EXERCISE AIM »
What number of lines in the data below contain the string "Hpos"? Answer with that number alone.

RECORD SET »

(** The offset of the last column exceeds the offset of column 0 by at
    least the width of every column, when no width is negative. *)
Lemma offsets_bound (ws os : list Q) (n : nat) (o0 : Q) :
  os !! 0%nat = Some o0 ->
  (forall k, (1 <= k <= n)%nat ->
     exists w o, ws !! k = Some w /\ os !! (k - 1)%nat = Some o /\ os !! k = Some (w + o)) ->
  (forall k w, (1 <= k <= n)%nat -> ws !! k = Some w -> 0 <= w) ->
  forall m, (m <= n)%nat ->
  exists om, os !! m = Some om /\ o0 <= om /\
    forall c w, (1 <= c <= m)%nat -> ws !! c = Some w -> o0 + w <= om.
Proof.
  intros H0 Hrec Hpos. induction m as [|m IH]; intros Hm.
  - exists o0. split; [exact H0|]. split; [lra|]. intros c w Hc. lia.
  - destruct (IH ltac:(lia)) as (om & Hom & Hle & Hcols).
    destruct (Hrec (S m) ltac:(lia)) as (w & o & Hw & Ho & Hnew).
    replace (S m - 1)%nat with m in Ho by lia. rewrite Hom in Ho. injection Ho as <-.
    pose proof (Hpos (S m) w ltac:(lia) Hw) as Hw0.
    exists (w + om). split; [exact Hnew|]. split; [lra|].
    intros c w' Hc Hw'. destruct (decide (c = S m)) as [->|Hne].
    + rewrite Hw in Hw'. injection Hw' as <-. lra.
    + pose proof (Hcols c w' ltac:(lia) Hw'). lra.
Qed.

SOLVED PROBLEM »
2